"""

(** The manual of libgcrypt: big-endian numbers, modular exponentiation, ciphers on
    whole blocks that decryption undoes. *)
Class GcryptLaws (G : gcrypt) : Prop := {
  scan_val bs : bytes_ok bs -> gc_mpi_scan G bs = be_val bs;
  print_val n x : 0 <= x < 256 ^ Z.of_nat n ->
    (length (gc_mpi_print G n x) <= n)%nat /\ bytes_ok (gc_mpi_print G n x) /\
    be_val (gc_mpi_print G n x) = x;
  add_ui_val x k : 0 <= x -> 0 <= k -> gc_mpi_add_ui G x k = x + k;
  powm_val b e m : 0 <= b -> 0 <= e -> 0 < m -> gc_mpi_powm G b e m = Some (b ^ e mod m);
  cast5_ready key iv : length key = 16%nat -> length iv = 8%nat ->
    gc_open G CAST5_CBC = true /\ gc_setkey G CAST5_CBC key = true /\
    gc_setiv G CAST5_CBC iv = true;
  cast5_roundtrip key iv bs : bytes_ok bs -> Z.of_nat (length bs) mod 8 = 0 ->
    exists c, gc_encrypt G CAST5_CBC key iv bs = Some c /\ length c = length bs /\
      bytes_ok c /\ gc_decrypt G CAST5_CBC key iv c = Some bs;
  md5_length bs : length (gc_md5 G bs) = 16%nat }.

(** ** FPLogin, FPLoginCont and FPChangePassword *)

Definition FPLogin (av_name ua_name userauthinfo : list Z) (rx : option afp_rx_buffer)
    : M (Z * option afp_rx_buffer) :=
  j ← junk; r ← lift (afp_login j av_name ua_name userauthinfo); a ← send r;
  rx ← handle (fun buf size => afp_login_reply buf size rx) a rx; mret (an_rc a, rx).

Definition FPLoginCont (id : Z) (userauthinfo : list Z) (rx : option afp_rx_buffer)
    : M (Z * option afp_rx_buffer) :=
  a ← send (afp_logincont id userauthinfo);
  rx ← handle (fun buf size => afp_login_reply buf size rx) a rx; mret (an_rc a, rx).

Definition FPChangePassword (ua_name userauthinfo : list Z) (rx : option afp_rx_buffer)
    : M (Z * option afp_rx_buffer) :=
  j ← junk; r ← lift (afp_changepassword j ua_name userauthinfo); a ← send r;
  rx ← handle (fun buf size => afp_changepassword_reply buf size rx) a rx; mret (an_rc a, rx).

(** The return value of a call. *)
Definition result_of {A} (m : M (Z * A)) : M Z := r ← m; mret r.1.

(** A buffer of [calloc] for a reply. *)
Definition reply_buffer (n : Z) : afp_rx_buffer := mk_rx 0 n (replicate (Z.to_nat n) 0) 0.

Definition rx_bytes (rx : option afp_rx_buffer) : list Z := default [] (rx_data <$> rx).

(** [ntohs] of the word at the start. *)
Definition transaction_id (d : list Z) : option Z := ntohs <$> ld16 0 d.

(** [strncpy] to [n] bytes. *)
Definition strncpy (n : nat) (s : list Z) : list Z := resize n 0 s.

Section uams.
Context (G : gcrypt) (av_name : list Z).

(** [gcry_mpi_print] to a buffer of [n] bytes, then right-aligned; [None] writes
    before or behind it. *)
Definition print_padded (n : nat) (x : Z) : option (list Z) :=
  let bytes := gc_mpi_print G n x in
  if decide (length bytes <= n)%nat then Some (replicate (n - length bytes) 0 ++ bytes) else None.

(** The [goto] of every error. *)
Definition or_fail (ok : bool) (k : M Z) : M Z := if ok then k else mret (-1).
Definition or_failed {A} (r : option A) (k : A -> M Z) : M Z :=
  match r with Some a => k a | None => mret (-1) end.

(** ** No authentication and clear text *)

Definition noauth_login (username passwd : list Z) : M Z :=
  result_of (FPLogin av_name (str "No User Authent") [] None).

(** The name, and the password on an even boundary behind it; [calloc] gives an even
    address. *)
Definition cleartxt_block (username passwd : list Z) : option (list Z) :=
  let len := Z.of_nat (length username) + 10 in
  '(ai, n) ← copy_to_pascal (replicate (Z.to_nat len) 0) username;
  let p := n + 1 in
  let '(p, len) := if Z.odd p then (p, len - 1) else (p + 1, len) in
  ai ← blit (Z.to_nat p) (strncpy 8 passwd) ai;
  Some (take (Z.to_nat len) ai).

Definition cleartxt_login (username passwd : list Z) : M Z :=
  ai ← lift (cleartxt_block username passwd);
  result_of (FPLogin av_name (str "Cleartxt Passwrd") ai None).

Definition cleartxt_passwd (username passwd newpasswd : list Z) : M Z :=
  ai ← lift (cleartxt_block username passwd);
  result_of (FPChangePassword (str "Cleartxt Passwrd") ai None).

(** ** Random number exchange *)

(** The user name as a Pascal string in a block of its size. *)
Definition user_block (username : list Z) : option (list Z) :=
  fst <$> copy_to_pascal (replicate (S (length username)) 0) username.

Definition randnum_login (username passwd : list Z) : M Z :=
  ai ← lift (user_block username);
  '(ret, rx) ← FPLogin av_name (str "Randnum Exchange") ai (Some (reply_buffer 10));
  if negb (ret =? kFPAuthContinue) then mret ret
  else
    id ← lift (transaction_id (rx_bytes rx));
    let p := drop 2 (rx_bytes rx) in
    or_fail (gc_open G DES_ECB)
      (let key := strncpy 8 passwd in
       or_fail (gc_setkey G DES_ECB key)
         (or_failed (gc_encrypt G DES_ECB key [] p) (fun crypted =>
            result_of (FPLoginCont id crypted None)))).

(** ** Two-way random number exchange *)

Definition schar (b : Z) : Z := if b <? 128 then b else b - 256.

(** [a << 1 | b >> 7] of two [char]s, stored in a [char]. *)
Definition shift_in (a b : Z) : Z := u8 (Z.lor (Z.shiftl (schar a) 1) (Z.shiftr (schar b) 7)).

"""
"""

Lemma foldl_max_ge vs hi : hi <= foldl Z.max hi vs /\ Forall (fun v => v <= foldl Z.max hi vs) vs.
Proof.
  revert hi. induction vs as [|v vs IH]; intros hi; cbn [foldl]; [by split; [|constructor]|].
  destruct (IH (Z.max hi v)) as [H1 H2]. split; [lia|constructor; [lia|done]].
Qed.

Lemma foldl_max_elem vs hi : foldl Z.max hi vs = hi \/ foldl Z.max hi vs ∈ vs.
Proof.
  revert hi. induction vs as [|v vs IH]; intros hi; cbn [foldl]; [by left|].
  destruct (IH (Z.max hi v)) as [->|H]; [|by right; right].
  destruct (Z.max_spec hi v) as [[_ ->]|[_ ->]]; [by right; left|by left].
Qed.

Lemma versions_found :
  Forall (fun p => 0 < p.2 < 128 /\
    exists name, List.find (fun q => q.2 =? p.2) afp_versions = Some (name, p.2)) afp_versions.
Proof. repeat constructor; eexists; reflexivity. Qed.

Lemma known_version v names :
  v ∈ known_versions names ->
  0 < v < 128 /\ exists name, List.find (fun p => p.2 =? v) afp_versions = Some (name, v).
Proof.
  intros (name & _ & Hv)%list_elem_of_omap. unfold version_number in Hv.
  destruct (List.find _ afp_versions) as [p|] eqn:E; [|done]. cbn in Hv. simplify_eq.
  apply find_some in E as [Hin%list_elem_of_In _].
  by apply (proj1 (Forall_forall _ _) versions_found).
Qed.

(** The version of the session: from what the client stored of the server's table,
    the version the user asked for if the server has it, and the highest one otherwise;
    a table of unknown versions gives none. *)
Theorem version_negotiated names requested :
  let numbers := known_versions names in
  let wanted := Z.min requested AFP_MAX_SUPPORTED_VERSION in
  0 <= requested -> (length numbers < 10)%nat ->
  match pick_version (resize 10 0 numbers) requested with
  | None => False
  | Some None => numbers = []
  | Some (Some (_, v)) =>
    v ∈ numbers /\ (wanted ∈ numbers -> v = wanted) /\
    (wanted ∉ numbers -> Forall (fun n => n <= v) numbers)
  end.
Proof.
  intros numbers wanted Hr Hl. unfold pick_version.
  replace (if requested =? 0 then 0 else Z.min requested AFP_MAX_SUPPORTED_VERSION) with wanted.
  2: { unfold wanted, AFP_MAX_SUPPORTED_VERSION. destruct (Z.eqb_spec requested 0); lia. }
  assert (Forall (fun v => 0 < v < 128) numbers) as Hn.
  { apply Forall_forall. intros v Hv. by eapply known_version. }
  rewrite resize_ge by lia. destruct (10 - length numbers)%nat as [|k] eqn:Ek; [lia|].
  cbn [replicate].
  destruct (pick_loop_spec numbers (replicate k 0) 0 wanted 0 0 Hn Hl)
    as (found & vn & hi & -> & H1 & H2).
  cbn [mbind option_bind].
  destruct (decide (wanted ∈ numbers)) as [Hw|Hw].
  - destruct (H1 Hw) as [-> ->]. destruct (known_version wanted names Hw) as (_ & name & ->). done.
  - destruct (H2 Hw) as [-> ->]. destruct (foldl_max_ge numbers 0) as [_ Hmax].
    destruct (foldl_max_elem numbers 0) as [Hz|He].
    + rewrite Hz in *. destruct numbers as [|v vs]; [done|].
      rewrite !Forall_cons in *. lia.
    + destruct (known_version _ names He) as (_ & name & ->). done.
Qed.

"""

When you reach the line holding "(** The manual" in the records above, begin reproducing exactly, stop after the line holding "be_val (gc_mpi_print G n x) = x;", and output nothing else.

ANSWER:
(** The manual of libgcrypt: big-endian numbers, modular exponentiation, ciphers on
    whole blocks that decryption undoes. *)
Class GcryptLaws (G : gcrypt) : Prop := {
  scan_val bs : bytes_ok bs -> gc_mpi_scan G bs = be_val bs;
  print_val n x : 0 <= x < 256 ^ Z.of_nat n ->
    (length (gc_mpi_print G n x) <= n)%nat /\ bytes_ok (gc_mpi_print G n x) /\
    be_val (gc_mpi_print G n x) = x;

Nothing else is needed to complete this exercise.